### WHAT THE TASK ASKS
Only one portion of the data is to be written out: from the line bearing "(** [Event(id=i, event_type=ty)], every" through the line bearing "Definition is_timer_event (self". Write it exactly as it appears.

### THE RECORDS

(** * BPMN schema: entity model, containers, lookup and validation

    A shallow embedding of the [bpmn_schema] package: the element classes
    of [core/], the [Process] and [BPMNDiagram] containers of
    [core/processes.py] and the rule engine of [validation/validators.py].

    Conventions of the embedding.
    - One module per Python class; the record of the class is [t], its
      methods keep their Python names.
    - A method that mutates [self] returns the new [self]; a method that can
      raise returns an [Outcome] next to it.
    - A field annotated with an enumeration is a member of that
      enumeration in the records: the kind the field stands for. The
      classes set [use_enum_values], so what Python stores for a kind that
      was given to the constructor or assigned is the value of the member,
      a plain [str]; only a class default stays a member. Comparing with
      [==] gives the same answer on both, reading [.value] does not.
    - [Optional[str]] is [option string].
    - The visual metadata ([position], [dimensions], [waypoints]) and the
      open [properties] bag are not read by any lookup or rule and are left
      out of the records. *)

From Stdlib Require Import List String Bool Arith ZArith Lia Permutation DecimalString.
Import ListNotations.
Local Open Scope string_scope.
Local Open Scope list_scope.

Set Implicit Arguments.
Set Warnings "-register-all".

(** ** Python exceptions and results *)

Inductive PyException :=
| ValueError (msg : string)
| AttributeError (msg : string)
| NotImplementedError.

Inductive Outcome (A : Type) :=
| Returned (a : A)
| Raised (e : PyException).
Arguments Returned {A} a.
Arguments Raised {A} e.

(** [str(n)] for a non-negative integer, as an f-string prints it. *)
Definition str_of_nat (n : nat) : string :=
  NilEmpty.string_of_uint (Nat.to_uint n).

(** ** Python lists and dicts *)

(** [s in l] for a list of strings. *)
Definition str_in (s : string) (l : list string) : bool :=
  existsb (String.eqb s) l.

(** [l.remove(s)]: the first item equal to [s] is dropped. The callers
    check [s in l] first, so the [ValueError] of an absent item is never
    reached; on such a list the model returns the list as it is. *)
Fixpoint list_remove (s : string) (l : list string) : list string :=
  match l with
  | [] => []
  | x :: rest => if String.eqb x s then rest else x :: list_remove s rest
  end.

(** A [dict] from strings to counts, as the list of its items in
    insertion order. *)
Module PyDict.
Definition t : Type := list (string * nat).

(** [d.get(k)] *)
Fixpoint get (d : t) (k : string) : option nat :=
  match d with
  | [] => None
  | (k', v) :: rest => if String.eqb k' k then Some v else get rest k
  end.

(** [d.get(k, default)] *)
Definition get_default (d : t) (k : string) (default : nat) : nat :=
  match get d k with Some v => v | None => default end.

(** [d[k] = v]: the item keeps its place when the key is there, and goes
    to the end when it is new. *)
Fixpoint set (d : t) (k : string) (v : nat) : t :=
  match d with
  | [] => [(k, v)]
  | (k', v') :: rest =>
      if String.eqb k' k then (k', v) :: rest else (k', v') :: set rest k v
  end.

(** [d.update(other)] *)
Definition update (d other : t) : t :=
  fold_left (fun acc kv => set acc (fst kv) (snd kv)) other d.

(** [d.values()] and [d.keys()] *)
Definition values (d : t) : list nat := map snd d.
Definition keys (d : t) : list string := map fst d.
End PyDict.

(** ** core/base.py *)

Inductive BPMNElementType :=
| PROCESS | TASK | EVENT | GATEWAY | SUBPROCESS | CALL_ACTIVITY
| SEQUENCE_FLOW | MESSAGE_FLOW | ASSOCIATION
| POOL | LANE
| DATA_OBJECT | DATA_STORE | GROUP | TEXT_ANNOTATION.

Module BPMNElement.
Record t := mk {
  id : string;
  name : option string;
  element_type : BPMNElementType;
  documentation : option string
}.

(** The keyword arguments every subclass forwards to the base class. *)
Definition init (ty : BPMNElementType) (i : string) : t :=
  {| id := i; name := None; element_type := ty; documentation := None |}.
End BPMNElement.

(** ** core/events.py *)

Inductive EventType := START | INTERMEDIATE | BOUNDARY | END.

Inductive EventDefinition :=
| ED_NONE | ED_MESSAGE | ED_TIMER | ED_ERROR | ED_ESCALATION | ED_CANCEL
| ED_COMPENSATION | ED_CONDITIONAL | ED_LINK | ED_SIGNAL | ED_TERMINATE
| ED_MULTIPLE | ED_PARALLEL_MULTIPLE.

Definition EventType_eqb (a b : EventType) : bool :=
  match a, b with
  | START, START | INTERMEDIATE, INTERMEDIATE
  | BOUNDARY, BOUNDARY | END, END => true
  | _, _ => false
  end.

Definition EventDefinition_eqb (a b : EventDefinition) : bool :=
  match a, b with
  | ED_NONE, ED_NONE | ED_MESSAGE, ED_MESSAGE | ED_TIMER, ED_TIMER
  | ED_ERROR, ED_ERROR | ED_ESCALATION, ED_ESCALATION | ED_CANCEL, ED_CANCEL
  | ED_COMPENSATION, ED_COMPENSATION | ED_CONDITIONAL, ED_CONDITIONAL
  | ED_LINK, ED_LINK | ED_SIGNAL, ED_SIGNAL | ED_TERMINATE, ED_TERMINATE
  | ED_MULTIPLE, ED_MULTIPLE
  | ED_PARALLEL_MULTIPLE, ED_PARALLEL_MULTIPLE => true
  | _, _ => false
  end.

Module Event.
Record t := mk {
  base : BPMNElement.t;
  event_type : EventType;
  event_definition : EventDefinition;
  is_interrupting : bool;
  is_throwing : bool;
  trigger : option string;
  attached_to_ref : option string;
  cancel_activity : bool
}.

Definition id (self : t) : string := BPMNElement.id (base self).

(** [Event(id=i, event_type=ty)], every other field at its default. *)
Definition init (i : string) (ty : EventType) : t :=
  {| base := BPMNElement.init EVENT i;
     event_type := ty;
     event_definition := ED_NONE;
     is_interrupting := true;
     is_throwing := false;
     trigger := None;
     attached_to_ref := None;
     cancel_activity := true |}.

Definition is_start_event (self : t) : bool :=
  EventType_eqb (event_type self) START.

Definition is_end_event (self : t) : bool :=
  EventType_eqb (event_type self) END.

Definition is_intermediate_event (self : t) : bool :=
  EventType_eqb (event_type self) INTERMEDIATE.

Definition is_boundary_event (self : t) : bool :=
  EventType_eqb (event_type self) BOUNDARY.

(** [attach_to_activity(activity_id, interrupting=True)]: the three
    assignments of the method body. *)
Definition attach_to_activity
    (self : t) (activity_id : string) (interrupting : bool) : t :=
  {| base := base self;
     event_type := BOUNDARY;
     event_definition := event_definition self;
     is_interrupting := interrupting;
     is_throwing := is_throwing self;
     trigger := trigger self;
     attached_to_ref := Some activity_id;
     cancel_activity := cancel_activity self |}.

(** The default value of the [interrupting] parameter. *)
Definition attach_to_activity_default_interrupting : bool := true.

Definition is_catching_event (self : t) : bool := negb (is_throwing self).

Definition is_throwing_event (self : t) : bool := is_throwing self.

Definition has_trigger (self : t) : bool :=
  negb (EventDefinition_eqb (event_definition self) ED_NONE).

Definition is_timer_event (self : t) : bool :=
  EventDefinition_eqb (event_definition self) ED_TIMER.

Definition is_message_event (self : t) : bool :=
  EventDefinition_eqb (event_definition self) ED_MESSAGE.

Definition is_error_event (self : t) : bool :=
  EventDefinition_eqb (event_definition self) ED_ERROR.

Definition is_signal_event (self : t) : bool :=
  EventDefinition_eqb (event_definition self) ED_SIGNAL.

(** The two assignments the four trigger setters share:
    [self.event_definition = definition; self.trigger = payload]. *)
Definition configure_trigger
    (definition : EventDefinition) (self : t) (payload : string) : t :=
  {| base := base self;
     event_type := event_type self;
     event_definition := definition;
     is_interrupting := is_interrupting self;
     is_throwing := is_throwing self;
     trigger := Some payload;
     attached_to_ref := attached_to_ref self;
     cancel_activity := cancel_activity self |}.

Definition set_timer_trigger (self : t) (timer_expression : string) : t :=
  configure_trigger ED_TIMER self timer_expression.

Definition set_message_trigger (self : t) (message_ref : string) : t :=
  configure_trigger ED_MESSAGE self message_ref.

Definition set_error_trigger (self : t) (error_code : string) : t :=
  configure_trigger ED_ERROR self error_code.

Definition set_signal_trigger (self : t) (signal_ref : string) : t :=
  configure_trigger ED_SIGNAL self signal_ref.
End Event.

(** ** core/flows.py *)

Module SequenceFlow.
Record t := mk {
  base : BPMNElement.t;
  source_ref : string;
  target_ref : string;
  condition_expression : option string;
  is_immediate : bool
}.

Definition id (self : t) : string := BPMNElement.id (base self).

---

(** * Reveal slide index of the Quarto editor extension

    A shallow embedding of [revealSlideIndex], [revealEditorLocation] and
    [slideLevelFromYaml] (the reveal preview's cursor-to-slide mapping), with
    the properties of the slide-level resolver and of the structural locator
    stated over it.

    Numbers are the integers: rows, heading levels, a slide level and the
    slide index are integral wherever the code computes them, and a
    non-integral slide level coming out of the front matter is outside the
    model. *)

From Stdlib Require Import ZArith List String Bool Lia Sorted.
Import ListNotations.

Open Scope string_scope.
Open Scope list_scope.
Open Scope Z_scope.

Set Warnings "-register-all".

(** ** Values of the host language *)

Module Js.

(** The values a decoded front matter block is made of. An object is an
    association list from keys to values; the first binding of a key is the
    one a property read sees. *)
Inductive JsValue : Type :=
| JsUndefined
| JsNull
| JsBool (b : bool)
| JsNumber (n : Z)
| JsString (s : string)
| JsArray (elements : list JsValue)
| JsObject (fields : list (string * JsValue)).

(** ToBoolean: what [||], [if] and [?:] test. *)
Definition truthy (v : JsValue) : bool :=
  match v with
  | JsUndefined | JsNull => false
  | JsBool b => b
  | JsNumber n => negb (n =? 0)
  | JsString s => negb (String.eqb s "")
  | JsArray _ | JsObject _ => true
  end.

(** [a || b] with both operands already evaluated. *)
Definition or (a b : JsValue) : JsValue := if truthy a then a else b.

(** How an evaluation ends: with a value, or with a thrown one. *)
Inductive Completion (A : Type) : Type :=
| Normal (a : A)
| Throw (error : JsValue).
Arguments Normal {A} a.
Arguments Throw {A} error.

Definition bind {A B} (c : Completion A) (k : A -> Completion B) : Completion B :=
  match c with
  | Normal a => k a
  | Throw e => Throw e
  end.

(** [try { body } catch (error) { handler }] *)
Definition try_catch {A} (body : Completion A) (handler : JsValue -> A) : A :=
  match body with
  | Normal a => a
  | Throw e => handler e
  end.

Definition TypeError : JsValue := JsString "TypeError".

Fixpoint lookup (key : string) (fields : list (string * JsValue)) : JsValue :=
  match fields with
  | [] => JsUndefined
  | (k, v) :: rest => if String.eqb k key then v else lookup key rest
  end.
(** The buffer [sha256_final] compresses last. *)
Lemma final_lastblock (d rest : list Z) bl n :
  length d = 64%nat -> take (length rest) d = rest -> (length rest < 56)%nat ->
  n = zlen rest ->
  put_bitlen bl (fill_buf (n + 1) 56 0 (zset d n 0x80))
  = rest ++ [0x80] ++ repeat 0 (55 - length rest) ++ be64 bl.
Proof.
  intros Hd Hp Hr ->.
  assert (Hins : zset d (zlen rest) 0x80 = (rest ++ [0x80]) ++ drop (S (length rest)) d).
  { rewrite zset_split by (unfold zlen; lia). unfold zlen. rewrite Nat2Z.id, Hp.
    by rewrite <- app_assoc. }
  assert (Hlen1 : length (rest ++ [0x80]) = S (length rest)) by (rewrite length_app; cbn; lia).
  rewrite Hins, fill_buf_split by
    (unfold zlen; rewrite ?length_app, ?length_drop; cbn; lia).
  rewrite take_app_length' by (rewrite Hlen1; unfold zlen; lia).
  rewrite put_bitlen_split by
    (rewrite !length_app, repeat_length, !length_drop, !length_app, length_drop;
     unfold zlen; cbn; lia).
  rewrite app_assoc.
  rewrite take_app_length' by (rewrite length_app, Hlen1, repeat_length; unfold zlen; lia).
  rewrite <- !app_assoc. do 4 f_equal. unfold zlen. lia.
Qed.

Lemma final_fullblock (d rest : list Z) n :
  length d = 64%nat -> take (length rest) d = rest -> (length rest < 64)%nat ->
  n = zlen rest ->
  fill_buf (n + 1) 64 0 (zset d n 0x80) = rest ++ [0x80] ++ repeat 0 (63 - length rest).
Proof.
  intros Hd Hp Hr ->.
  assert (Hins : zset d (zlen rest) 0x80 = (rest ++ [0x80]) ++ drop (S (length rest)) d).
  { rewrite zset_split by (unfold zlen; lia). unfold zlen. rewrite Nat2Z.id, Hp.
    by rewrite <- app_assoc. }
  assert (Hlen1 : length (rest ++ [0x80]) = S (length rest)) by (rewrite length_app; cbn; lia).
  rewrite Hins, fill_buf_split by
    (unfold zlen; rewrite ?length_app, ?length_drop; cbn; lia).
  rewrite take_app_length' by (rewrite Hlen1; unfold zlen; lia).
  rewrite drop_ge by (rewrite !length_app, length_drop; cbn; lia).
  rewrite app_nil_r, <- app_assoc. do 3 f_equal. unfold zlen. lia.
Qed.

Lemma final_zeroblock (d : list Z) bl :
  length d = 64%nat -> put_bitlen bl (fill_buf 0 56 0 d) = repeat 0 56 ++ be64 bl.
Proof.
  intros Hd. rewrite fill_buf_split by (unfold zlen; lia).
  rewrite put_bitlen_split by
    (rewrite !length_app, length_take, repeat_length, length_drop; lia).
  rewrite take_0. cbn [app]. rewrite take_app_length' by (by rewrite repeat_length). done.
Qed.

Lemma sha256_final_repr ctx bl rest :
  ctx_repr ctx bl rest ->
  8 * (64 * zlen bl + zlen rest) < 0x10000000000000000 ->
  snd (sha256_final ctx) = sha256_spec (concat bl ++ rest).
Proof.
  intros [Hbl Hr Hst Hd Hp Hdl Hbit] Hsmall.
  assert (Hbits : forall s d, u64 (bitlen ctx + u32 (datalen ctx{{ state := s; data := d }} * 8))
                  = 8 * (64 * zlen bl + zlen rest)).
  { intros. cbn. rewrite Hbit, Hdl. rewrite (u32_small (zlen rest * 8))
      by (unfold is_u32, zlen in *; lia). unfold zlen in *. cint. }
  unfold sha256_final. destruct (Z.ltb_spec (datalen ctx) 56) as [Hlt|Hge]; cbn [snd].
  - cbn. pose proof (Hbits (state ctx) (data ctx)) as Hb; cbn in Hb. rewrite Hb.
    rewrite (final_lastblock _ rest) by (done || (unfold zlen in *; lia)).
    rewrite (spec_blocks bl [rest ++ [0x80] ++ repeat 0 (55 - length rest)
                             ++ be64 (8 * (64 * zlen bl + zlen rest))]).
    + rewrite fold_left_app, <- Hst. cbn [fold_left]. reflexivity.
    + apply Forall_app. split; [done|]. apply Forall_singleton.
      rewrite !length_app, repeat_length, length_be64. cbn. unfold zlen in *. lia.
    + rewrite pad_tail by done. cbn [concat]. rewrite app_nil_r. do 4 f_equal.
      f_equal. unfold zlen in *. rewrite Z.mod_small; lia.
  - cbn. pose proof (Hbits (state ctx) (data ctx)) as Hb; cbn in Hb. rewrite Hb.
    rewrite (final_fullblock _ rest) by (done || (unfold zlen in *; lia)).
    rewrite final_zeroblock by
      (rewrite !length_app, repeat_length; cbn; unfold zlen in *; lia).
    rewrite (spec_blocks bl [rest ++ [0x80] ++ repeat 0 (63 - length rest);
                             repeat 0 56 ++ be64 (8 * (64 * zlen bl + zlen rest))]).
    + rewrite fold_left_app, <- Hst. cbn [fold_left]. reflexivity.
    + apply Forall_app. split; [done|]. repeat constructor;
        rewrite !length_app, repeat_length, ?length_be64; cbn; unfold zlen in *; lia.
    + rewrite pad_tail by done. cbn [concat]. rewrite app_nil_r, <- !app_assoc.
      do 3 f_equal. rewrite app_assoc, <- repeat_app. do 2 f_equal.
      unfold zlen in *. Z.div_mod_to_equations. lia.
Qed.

### SOLUTION
(** [Event(id=i, event_type=ty)], every other field at its default. *)
Definition init (i : string) (ty : EventType) : t :=
  {| base := BPMNElement.init EVENT i;
     event_type := ty;
     event_definition := ED_NONE;
     is_interrupting := true;
     is_throwing := false;
     trigger := None;
     attached_to_ref := None;
     cancel_activity := true |}.

Definition is_start_event (self : t) : bool :=
  EventType_eqb (event_type self) START.

Definition is_end_event (self : t) : bool :=
  EventType_eqb (event_type self) END.

Definition is_intermediate_event (self : t) : bool :=
  EventType_eqb (event_type self) INTERMEDIATE.

Definition is_boundary_event (self : t) : bool :=
  EventType_eqb (event_type self) BOUNDARY.

(** [attach_to_activity(activity_id, interrupting=True)]: the three
    assignments of the method body. *)
Definition attach_to_activity
    (self : t) (activity_id : string) (interrupting : bool) : t :=
  {| base := base self;
     event_type := BOUNDARY;
     event_definition := event_definition self;
     is_interrupting := interrupting;
     is_throwing := is_throwing self;
     trigger := trigger self;
     attached_to_ref := Some activity_id;
     cancel_activity := cancel_activity self |}.

(** The default value of the [interrupting] parameter. *)
Definition attach_to_activity_default_interrupting : bool := true.

Definition is_catching_event (self : t) : bool := negb (is_throwing self).

Definition is_throwing_event (self : t) : bool := is_throwing self.

Definition has_trigger (self : t) : bool :=
  negb (EventDefinition_eqb (event_definition self) ED_NONE).

Definition is_timer_event (self : t) : bool :=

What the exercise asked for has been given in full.